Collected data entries

------

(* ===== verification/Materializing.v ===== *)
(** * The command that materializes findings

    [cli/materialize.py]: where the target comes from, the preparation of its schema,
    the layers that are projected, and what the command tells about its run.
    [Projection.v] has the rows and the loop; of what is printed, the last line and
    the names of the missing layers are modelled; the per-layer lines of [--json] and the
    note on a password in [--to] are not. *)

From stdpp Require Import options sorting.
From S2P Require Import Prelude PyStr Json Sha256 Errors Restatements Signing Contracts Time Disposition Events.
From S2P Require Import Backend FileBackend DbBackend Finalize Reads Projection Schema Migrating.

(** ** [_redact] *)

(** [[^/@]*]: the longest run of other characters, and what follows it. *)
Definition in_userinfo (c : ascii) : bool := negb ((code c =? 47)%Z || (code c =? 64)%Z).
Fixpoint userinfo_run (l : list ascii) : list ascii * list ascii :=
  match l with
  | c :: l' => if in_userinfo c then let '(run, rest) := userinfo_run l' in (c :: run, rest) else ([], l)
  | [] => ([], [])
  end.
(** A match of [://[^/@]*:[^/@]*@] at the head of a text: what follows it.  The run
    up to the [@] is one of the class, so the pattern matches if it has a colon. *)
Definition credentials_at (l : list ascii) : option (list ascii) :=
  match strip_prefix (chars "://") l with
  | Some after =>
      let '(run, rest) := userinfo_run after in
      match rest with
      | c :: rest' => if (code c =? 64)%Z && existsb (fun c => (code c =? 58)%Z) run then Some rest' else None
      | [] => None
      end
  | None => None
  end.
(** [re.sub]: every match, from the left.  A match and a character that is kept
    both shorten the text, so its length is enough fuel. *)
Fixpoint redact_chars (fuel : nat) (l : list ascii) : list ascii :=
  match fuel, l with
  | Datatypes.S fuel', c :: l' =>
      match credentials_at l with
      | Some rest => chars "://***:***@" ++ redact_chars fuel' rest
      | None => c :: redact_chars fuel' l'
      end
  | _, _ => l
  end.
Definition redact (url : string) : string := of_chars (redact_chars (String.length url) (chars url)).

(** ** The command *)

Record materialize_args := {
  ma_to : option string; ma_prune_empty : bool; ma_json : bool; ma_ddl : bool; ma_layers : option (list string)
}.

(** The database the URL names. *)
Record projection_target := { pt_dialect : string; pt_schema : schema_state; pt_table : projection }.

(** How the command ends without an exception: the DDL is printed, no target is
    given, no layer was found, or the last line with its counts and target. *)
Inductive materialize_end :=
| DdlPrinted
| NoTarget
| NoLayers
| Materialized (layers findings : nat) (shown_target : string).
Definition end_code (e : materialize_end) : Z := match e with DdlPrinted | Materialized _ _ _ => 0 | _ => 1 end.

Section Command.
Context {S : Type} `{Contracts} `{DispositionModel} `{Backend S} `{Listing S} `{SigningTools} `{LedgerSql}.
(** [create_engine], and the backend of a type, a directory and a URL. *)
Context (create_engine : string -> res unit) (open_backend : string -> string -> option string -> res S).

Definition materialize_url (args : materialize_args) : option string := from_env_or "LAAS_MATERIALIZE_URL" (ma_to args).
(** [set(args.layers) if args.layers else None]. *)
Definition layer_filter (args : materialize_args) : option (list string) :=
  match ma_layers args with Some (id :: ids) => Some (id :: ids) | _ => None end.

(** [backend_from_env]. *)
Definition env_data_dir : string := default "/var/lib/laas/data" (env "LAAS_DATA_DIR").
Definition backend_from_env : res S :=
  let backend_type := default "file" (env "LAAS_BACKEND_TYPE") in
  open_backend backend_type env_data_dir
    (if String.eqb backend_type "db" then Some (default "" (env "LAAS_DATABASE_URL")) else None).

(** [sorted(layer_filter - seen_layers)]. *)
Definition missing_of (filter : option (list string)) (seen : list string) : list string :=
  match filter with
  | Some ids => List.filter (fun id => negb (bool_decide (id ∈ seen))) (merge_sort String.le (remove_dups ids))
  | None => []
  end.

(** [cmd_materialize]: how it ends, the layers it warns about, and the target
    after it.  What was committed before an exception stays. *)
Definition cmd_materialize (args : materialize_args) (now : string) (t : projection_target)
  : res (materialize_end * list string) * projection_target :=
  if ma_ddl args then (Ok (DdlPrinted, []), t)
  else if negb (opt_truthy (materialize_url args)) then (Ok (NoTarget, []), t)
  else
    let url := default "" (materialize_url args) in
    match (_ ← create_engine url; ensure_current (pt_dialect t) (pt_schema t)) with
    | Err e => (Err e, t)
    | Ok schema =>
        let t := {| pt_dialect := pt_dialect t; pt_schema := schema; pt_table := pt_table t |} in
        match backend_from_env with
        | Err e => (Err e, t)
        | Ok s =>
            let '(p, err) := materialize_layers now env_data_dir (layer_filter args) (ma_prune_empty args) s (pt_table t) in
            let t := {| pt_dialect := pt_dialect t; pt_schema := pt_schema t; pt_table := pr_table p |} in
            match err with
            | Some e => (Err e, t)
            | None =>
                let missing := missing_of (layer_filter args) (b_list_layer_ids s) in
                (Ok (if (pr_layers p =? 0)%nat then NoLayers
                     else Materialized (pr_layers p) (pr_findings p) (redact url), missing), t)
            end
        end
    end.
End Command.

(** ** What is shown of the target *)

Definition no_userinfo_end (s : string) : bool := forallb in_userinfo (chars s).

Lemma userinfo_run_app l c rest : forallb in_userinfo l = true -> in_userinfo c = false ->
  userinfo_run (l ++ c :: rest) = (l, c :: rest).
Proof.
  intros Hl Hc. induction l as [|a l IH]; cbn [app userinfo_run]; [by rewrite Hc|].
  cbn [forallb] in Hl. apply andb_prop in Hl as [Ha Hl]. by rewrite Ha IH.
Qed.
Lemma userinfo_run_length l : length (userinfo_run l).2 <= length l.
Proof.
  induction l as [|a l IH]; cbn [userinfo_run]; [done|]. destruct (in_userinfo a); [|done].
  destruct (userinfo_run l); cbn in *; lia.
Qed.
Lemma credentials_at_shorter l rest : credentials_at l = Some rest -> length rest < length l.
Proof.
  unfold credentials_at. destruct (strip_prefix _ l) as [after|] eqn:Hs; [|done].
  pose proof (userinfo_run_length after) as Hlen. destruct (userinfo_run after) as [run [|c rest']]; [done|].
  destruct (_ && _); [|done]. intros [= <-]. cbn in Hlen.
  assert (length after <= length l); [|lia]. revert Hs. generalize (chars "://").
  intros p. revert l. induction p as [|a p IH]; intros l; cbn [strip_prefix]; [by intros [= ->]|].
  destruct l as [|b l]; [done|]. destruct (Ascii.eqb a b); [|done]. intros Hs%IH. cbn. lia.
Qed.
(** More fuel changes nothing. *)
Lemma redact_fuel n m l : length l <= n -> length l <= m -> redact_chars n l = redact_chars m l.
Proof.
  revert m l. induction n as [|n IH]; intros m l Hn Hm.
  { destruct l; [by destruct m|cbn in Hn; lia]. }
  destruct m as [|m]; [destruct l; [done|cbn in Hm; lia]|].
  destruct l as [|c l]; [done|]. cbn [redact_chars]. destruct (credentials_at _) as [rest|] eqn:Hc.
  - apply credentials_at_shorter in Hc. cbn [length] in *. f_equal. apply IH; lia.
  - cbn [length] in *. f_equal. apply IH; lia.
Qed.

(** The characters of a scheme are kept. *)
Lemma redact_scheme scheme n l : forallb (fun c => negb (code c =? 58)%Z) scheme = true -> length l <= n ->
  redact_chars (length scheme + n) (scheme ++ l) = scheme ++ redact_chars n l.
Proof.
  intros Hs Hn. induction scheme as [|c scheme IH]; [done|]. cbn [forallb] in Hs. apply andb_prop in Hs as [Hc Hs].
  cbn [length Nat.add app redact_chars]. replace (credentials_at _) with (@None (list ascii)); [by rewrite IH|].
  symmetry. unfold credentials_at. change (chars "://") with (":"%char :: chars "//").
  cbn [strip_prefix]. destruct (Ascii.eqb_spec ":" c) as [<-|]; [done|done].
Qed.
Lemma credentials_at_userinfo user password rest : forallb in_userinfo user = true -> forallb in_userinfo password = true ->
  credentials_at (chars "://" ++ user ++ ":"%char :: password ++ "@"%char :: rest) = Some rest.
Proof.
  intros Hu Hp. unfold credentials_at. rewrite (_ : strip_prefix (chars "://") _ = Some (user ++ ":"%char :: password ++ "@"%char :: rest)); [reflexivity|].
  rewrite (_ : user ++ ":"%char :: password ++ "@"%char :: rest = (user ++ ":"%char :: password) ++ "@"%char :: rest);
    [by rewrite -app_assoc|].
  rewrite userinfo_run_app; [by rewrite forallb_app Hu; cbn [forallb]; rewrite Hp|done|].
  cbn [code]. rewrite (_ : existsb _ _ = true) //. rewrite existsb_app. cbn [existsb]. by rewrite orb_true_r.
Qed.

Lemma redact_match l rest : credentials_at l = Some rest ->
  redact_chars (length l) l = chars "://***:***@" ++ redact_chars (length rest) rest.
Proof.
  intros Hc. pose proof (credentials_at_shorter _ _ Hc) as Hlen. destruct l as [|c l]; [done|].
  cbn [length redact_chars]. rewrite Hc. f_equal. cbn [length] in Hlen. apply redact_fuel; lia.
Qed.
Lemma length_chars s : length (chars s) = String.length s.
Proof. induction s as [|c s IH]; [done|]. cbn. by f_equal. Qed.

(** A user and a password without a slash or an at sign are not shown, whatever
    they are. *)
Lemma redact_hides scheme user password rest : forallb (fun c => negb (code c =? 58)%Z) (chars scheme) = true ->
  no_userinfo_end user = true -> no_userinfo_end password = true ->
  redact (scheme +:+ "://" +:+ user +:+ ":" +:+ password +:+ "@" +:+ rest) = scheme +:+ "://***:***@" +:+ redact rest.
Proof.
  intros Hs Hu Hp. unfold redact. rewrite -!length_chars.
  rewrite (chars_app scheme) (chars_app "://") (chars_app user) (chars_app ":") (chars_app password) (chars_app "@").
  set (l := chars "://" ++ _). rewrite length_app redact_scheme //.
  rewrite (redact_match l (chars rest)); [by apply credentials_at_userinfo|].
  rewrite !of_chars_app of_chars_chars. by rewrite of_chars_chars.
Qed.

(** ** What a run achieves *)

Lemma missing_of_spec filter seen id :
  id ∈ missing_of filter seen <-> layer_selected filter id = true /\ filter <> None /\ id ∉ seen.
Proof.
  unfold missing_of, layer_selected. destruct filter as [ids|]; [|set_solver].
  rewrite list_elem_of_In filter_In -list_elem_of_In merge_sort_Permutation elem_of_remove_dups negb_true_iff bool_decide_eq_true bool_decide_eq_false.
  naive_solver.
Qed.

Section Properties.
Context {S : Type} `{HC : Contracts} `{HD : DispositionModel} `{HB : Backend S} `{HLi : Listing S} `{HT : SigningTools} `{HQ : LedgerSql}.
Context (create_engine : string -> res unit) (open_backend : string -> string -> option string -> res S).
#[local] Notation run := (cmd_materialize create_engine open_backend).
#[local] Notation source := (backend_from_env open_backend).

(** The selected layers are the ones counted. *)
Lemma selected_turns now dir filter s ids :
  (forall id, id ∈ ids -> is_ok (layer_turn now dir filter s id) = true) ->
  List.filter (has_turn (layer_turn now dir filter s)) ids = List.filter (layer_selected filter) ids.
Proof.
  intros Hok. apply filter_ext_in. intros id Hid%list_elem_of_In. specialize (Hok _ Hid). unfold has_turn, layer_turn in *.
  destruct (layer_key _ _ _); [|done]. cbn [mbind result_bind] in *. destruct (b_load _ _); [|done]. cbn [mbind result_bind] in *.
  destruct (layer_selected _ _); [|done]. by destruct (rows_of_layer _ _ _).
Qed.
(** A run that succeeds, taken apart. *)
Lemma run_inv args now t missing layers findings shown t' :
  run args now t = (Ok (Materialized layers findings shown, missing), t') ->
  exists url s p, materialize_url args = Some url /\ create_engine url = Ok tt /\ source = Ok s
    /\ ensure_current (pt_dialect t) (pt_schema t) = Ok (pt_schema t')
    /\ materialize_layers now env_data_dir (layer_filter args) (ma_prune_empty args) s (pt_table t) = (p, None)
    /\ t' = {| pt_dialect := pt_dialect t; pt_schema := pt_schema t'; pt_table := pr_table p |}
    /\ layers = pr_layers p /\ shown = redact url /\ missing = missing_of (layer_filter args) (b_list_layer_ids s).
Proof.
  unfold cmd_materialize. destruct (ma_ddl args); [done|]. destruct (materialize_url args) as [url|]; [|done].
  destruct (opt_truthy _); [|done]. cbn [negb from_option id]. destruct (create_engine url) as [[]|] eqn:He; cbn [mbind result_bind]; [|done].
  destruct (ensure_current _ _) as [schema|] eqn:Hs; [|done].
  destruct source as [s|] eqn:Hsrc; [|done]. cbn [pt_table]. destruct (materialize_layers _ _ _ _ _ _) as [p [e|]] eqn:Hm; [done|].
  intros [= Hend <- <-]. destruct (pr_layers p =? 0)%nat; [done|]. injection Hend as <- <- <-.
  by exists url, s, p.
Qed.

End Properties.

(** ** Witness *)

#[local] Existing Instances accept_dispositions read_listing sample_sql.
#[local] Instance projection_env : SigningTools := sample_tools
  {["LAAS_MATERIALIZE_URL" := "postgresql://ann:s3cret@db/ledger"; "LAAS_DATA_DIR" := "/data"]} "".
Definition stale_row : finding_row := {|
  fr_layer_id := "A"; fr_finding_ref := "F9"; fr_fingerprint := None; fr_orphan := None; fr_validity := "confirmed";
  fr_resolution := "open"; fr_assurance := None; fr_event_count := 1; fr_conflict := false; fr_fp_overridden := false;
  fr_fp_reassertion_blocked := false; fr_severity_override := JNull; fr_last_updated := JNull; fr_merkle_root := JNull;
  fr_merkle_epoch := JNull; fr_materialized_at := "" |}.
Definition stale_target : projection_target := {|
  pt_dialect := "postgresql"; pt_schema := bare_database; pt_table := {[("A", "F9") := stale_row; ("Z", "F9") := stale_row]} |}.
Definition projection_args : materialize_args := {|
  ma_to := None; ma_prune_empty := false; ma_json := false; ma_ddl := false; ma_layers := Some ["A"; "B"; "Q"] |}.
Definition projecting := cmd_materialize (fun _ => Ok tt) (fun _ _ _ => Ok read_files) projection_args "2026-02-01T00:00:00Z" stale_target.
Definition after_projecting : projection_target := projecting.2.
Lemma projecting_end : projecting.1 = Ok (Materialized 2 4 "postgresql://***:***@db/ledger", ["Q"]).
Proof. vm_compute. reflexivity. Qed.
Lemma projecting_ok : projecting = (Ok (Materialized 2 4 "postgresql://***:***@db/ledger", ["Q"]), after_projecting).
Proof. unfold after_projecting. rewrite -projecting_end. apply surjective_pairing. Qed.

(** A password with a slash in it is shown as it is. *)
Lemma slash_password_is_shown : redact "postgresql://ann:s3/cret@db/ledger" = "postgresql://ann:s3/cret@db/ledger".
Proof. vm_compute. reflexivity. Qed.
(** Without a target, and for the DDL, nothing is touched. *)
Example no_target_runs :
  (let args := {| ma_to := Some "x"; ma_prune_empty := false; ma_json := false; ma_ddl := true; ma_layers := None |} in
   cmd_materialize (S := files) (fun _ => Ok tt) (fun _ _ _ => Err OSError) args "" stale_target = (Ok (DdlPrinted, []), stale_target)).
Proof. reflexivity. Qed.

------

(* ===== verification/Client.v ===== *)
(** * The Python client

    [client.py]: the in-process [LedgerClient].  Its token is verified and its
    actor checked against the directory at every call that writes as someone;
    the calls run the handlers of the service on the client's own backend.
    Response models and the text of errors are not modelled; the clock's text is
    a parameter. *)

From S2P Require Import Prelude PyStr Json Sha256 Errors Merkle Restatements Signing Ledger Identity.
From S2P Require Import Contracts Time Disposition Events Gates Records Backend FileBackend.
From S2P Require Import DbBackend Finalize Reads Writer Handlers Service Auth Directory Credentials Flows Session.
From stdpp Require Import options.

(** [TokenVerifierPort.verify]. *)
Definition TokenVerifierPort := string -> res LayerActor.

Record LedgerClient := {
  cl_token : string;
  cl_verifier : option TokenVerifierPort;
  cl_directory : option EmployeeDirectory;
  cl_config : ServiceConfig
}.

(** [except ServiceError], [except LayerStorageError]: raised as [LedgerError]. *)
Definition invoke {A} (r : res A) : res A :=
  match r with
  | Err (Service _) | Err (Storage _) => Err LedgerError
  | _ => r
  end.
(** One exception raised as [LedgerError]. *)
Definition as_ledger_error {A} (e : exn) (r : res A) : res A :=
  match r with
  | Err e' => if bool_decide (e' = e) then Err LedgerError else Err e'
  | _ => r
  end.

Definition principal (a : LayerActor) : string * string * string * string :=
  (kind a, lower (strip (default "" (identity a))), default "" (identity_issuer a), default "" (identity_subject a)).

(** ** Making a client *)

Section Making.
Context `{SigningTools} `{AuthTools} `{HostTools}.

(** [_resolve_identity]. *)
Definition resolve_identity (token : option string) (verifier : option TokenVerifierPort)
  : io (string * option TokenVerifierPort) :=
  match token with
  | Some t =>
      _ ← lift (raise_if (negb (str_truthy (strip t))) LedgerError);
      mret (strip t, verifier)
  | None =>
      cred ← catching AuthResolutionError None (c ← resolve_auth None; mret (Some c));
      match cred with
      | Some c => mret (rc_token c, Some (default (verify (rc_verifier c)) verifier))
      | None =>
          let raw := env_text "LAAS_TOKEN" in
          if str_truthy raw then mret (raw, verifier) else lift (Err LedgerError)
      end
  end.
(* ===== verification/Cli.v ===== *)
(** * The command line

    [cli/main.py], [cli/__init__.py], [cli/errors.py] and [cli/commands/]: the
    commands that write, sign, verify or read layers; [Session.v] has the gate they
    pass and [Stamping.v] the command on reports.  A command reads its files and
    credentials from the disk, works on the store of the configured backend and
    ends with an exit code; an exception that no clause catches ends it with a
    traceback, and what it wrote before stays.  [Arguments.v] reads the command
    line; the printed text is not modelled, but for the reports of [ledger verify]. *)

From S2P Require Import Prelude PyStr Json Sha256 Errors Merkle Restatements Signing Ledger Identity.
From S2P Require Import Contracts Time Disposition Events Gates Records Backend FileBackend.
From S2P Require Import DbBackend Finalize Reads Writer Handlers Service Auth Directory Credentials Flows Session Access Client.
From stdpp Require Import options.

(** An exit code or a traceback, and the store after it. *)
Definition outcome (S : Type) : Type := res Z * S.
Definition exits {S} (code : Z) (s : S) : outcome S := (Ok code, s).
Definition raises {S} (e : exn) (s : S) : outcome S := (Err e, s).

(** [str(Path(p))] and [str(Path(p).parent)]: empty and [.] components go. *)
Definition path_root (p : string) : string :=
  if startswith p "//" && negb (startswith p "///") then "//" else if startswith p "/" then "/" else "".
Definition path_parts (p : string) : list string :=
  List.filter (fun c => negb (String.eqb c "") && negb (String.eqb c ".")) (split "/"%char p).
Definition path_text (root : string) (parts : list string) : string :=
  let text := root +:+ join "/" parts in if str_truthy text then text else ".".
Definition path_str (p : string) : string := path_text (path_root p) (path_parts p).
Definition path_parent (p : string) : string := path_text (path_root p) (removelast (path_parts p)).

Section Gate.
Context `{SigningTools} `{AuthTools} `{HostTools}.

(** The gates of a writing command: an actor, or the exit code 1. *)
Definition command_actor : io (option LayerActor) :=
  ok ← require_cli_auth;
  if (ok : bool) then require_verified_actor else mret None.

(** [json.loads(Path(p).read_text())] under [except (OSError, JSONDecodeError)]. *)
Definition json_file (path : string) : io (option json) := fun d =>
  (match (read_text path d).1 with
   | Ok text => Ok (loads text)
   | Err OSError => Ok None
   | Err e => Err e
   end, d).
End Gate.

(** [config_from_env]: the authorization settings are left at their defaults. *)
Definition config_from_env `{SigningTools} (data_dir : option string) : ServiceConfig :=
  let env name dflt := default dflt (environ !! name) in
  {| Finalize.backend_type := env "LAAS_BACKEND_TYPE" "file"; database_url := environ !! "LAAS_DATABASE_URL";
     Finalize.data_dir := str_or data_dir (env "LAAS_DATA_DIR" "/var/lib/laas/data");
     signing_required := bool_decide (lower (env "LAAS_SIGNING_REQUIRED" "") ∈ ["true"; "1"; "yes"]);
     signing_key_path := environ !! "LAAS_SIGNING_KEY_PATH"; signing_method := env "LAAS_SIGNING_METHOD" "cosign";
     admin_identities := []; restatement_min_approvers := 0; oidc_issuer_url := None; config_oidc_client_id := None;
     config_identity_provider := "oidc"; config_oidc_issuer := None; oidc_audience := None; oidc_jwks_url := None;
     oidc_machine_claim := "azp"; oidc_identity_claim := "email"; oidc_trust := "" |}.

------

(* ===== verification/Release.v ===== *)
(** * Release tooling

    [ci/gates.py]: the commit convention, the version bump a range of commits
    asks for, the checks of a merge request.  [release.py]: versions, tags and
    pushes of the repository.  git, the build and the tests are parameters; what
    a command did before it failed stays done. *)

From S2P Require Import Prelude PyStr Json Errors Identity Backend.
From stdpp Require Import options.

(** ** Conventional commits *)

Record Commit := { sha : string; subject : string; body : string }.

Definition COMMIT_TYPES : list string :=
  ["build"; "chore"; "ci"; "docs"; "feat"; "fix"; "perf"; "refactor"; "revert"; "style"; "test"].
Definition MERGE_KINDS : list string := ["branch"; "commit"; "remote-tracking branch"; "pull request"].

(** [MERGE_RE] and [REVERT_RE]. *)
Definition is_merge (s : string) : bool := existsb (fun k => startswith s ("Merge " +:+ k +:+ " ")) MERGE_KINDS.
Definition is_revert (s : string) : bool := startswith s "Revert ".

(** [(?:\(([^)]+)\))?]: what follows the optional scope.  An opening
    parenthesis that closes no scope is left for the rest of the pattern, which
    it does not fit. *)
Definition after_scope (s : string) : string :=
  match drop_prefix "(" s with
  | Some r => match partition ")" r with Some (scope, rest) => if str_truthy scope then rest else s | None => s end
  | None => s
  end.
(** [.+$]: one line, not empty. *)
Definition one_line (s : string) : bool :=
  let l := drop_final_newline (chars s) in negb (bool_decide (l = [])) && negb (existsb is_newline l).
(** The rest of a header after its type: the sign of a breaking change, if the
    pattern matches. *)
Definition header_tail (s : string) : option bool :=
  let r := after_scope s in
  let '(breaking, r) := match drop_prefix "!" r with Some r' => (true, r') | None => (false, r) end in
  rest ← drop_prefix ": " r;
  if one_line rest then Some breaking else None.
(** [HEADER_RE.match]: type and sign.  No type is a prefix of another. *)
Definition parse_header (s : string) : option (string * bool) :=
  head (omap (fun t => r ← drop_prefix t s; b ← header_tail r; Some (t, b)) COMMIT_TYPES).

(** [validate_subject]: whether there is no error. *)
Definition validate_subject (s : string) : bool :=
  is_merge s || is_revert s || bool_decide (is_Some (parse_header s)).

------

**EXERCISE OBJECTIVE**
When you reach the line holding "(* ===== verification/Materializing.v" in the records above, begin reproducing exactly, stop after the line holding "From stdpp Require Import options sorting.", and output nothing else.

**RESPONSE**
(* ===== verification/Materializing.v ===== *)
(** * The command that materializes findings

    [cli/materialize.py]: where the target comes from, the preparation of its schema,
    the layers that are projected, and what the command tells about its run.
    [Projection.v] has the rows and the loop; of what is printed, the last line and
    the names of the missing layers are modelled; the per-layer lines of [--json] and the
    note on a password in [--to] are not. *)

From stdpp Require Import options sorting.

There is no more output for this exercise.